Thursday, July 21, 2011

Joy

Today is Jake's birthday.

Unlike many of the events that fill the pages of my past, his birth day is fully preserved in my memory. To say it was one of the pivotal moments of my life is to both overstate--and understate--the facts. I wasn't really ready for him, although he was well-planned. I experienced the guilt and fear of failing to feel an instant bond of motherly love--and yet his arrival immediately, permanently, altered my life.

Over the past 28 years, he has become a smart, silly, guitar-strumming, chef knife wielding, sports nut that I love being around. A strong, decent, warm-hearted young man that I'm proud to call my son.

Today, as I waited impatiently on the wrong line at Whole Foods, I thought about a creative exercise I recently did. I was supposed to think about something that gave me joy, then create an image of it on a small card to carry in my wallet. If I found myself in a difficult or aggravating situation, I could simply pull out the card and--ta da!--my anger or frustration would disappear.

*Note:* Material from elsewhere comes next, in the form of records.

(** * NodeManager of the NEST kernel (nestkernel/node_manager.cpp)

    A shallow embedding of the node manager: GID allocation and placement
    ([add_node], [next_local_gid_]), node lookup ([get_node],
    [get_thread_siblings]), the thread-local node lists
    ([ensure_valid_thread_local_ids]) and the prepare pass
    ([prepare_nodes]).

    Conventions.
    - [index] and [size_t] are unsigned 64-bit integers, [long] is signed
      64-bit and [thread] is [int]; all are carried by [Z], and the sums that
      can wrap in the source are written with [wrap64].
    - A [Node*] is an address into the pool memory owned by the models; the
      pool is the list [heap] and [Model::allocate] appends to it.
    - Exceptions are values of [exn]; a failed [assert], a null dereference and
      an out-of-range [operator[]] are values of [fault].
    - [reserve], [reserve_additional], [LOG] and [deprecation_warning] change
      capacities and diagnostics only and are not part of the state. *)

From stdpp Require Import base numbers list strings relations.

Local Open Scope Z_scope.

(** ** Machine integers *)

Definition wrap64 (z : Z) : Z := z mod 2 ^ 64.

(** ** Nodes and pool memory *)

Abbreviation ptr := nat.

(** The attributes of [Node] the manager reads or writes. A
    [SiblingContainer] is a [Node] whose [container_nodes_] is its vector of
    thread siblings; every other node has none. [n_calibrated_] counts the
    completed [calibrate()] calls of the node and [n_init_state_] its
    [init_state()] calls. *)
Record Node := mkNode {
  gid_ : Z;
  model_id_ : Z;
  thread_ : Z;
  vp_ : Z;
  thread_lid_ : Z;
  has_proxies_ : bool;
  local_receiver_ : bool;
  frozen_ : bool;
  uses_wfr_ : bool;
  buffers_initialized_ : bool;
  n_calibrated_ : nat;
  n_init_state_ : nat;
  container_nodes_ : list ptr
}.

Definition invalid_node : Node :=
  mkNode 0 0 0 (-1) 0 false false false false false 0%nat 0%nat [].

#[global] Instance Node_inhabited : Inhabited Node := populate invalid_node.

Definition set_gid_ (g : Z) (x : Node) : Node :=
  mkNode g (model_id_ x) (thread_ x) (vp_ x) (thread_lid_ x) (has_proxies_ x)
    (local_receiver_ x) (frozen_ x) (uses_wfr_ x) (buffers_initialized_ x)
    (n_calibrated_ x) (n_init_state_ x) (container_nodes_ x).

Definition set_model_id (m : Z) (x : Node) : Node :=
  mkNode (gid_ x) m (thread_ x) (vp_ x) (thread_lid_ x) (has_proxies_ x)
    (local_receiver_ x) (frozen_ x) (uses_wfr_ x) (buffers_initialized_ x)
    (n_calibrated_ x) (n_init_state_ x) (container_nodes_ x).

Definition set_thread (t : Z) (x : Node) : Node :=
  mkNode (gid_ x) (model_id_ x) t (vp_ x) (thread_lid_ x) (has_proxies_ x)
    (local_receiver_ x) (frozen_ x) (uses_wfr_ x) (buffers_initialized_ x)
    (n_calibrated_ x) (n_init_state_ x) (container_nodes_ x).

Definition set_vp (v : Z) (x : Node) : Node :=
  mkNode (gid_ x) (model_id_ x) (thread_ x) v (thread_lid_ x) (has_proxies_ x)
    (local_receiver_ x) (frozen_ x) (uses_wfr_ x) (buffers_initialized_ x)
    (n_calibrated_ x) (n_init_state_ x) (container_nodes_ x).

Definition set_thread_lid (l : Z) (x : Node) : Node :=
  mkNode (gid_ x) (model_id_ x) (thread_ x) (vp_ x) l (has_proxies_ x)
    (local_receiver_ x) (frozen_ x) (uses_wfr_ x) (buffers_initialized_ x)
    (n_calibrated_ x) (n_init_state_ x) (container_nodes_ x).

Definition set_has_proxies (b : bool) (x : Node) : Node :=
  mkNode (gid_ x) (model_id_ x) (thread_ x) (vp_ x) (thread_lid_ x) b
    (local_receiver_ x) (frozen_ x) (uses_wfr_ x) (buffers_initialized_ x)
    (n_calibrated_ x) (n_init_state_ x) (container_nodes_ x).

Definition set_local_receiver (b : bool) (x : Node) : Node :=
  mkNode (gid_ x) (model_id_ x) (thread_ x) (vp_ x) (thread_lid_ x)
    (has_proxies_ x) b (frozen_ x) (uses_wfr_ x) (buffers_initialized_ x)
    (n_calibrated_ x) (n_init_state_ x) (container_nodes_ x).

Definition set_buffers_initialized (b : bool) (x : Node) : Node :=
  mkNode (gid_ x) (model_id_ x) (thread_ x) (vp_ x) (thread_lid_ x)
    (has_proxies_ x) (local_receiver_ x) (frozen_ x) (uses_wfr_ x) b
    (n_calibrated_ x) (n_init_state_ x) (container_nodes_ x).

Definition count_calibrate (x : Node) : Node :=
  mkNode (gid_ x) (model_id_ x) (thread_ x) (vp_ x) (thread_lid_ x)
    (has_proxies_ x) (local_receiver_ x) (frozen_ x) (uses_wfr_ x)
    (buffers_initialized_ x) (S (n_calibrated_ x)) (n_init_state_ x)
    (container_nodes_ x).

Definition count_init_state (x : Node) : Node :=
  mkNode (gid_ x) (model_id_ x) (thread_ x) (vp_ x) (thread_lid_ x)
    (has_proxies_ x) (local_receiver_ x) (frozen_ x) (uses_wfr_ x)
    (buffers_initialized_ x) (n_calibrated_ x) (S (n_init_state_ x))
    (container_nodes_ x).

(** [SiblingContainer::push_back]. *)
Definition push_back (p : ptr) (x : Node) : Node :=
  mkNode (gid_ x) (model_id_ x) (thread_ x) (vp_ x) (thread_lid_ x)
    (has_proxies_ x) (local_receiver_ x) (frozen_ x) (uses_wfr_ x)
    (buffers_initialized_ x) (n_calibrated_ x) (n_init_state_ x)
    (container_nodes_ x ++ [p]).

Definition num_thread_siblings (x : Node) : Z :=
  Z.of_nat (length (container_nodes_ x)).

(** [Node::get_thread_sibling(i)] indexes the container's vector. *)
Definition get_thread_sibling (x : Node) (i : Z) : option ptr :=
  if i <? 0 then None else container_nodes_ x !! Z.to_nat i.

Abbreviation Heap := (list Node).

(** [*p] for an address handed out by [allocate]. *)
Definition deref (h : Heap) (p : ptr) : Node := h !!! p.

(** [p->setter(...)]. *)
Definition store (p : ptr) (f : Node → Node) (h : Heap) : Heap := alter f p h.

(** ** Collaborators of the manager *)

(** Modelled from the spec: the Model/Factory Registry ([Model],
    [ModelManager]) is defined outside node_manager.cpp. A model exposes the
    capability flags the allocator branches on and the attributes its
    prototype passes on to every instance. *)
Record Model := mkModel {
  potential_global_receiver : bool;
  has_proxies : bool;
  one_node_per_process : bool;
  is_off_grid : bool;
  prototype_uses_wfr : bool;
  prototype_frozen : bool
}.

(** A freshly constructed instance: no GID, no placement, no siblings. *)
Definition prototype (m : Model) : Node :=
  mkNode 0 0 0 (-1) 0 false false (prototype_frozen m) (prototype_uses_wfr m)
    false 0%nat 0%nat [].

(** Modelled from the spec: [Model::allocate(t)] hands out a fresh node from
    the pool of thread [t], constructed from the model's prototype. *)
Definition allocate (m : Model) (t : Z) (h : Heap) : ptr * Heap :=
  (length h, h ++ [prototype m]).

(** The topology service ([vp_manager], [mpi_manager]), the capacity of the
    registry and the model table, as the manager consumes them. They are
    defined outside node_manager.cpp and are parameters of the development. *)
Record Kernel := mkKernel {
  get_num_threads : Z;
  get_rank : Z;
  get_num_sim_processes : Z;
  get_num_rec_processes : Z;
  suggest_vp : Z → Z;
  suggest_rec_vp : Z → Z;
  vp_to_thread : Z → Z;
  thread_to_vp : Z → Z;
  is_local_vp : Z → bool;
  max_size : Z;
  models : list Model
}.

Definition get_num_node_models (K : Kernel) : Z := Z.of_nat (length (models K)).

Definition get_model (K : Kernel) (mid : Z) : option Model :=
  if mid <? 0 then None else models K !! Z.to_nat mid.

(** ** The local node registry *)

(** Modelled from the spec: [SparseNodeArray], the type of [local_nodes_], is
    defined outside node_manager.cpp. It stores one entry (node, GID) per
    locally materialized node, in insertion order, and the largest GID known,
    local or remote. *)
Record SparseNodeArray := mkSparseNodeArray {
  nodes_ : list (ptr * Z);
  max_gid_ : Z
}.

(** Modelled from the spec: [add_local_node] appends the node under its GID
    and advances the maximum GID. *)
Definition add_local_node (h : Heap) (p : ptr) (a : SparseNodeArray)
  : SparseNodeArray :=
  let gid := gid_ (deref h p) in
  mkSparseNodeArray (nodes_ a ++ [(p, gid)]) (Z.max (max_gid_ a) gid).

(** Modelled from the spec: [add_remote_node] advances the max-GID bookkeeping
    only. *)
Definition add_remote_node (gid : Z) (a : SparseNodeArray) : SparseNodeArray :=
  mkSparseNodeArray (nodes_ a) (Z.max (max_gid_ a) gid).

(** Modelled from the spec: [get_node_by_gid] returns null ([None]) if the GID
    is absent or remote. *)
Definition get_node_by_gid (a : SparseNodeArray) (gid : Z) : option ptr :=
  fst <$> List.find (λ e, snd e =? gid) (nodes_ a).

Definition get_max_gid (a : SparseNodeArray) : Z := max_gid_ a.

(** ** State of the manager *)

Record NodeManager := mkNodeManager {
  heap : Heap;
  local_nodes_ : SparseNodeArray;
  n_gsd_ : Z;
  nodes_vec_ : list (list ptr);
  wfr_nodes_vec_ : list (list ptr);
  wfr_is_used_ : bool;
  nodes_vec_network_size_ : Z;
  num_active_nodes_ : Z;
  modelranges : list (Z * Z * Z);
  off_grid_communication : bool
}.

(** The state the constructor leaves. *)
Definition NodeManager_init : NodeManager :=
  mkNodeManager [] (mkSparseNodeArray [] 0) 0 [] [] false 0 0 [] false.

Definition with_heap (h : Heap) (s : NodeManager) : NodeManager :=
  mkNodeManager h (local_nodes_ s) (n_gsd_ s) (nodes_vec_ s) (wfr_nodes_vec_ s)
    (wfr_is_used_ s) (nodes_vec_network_size_ s) (num_active_nodes_ s)
    (modelranges s) (off_grid_communication s).

Definition with_local_nodes (a : SparseNodeArray) (s : NodeManager)
  : NodeManager :=
  mkNodeManager (heap s) a (n_gsd_ s) (nodes_vec_ s) (wfr_nodes_vec_ s)
    (wfr_is_used_ s) (nodes_vec_network_size_ s) (num_active_nodes_ s)
    (modelranges s) (off_grid_communication s).

Definition increment_n_gsd (s : NodeManager) : NodeManager :=
  mkNodeManager (heap s) (local_nodes_ s) (n_gsd_ s + 1) (nodes_vec_ s)
    (wfr_nodes_vec_ s) (wfr_is_used_ s) (nodes_vec_network_size_ s)
    (num_active_nodes_ s) (modelranges s) (off_grid_communication s).

(** [kernel().modelrange_manager.add_range( mod, first, last )]. *)
Definition add_range (mid first last : Z) (s : NodeManager) : NodeManager :=
  mkNodeManager (heap s) (local_nodes_ s) (n_gsd_ s) (nodes_vec_ s)
    (wfr_nodes_vec_ s) (wfr_is_used_ s) (nodes_vec_network_size_ s)
    (num_active_nodes_ s) (modelranges s ++ [(mid, first, last)])
    (off_grid_communication s).

Definition set_off_grid_communication (b : bool) (s : NodeManager)
  : NodeManager :=
  mkNodeManager (heap s) (local_nodes_ s) (n_gsd_ s) (nodes_vec_ s)
    (wfr_nodes_vec_ s) (wfr_is_used_ s) (nodes_vec_network_size_ s)
    (num_active_nodes_ s) (modelranges s) b.

(** Modelled from the spec: [NodeManager::size()] is defined in
    node_manager.h, outside node_manager.cpp. It is the size of the network,
    not of the local registry: [print] binds it to [max_gid] and [get_status]
    publishes it as [network_size]. *)
Definition size (s : NodeManager) : Z := get_max_gid (local_nodes_ s).

(** ** Outcomes *)

Inductive exn :=
| UnknownModelID (mid : Z)
| BadProperty
| KernelException (msg : string)
| UnknownNode
| NoThreadSiblingsAvailable (gid : Z)
| WrappedThreadException (msg : string).

Inductive fault :=
| AssertionFailed
| NullDereference
| OutOfRange
| OutOfFuel.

What popped into my mind was answering the phone and hearing Jake's voice on the other end. Failing to come up with a suitable image, I just wrote the word "Joy" on the card and stuck it in my bag.

Standing in the slow-moving line, I remembered the card in my wallet. As soon as I saw the word I'd written, Jake's voice was in my ear. My mood shifted in an instant, magically lifted by a wave of love. And I gave thanks for the precious gift of my son--and of being his mother.

Monday, July 4, 2011

Independence

This holiday weekend is the one where I declare my independence from driving.

Actually, I refuse to go to any of the places where July 4th revelers traditionally go. Like the beach, ballgames, parades, and fireworks displays. It's got nothing to do with being patriotic (or not.) And it's got everything to do with sitting in traffic jams and feeling claustrophobic in large crowds.

Instead, on Saturday I went to the Metropolitan Museum with Jake (his first time there!) and oohed and aaahed over the Guitar Heroes exhibit. Then Jim & I entertained friends with a yummy grill-less (and meatless) dinner. Sunday we wandered through Storm King in the rain and fell in love with a few new sculptures--Stephen Talasnik’s Stream: A Folded Drawing and Zhang Huan’s Three-Legged Buddha, a 28-foot-tall steel-and-copper piece that weighs 12 tons.


And today--the day we give thanks for those who liberated this country from tyranny--I liberated myself from the burger-and-hot-dogs routine, experimenting with a tempeh and mung bean recipe from my new favorite cookbook, Super Natural Every Day.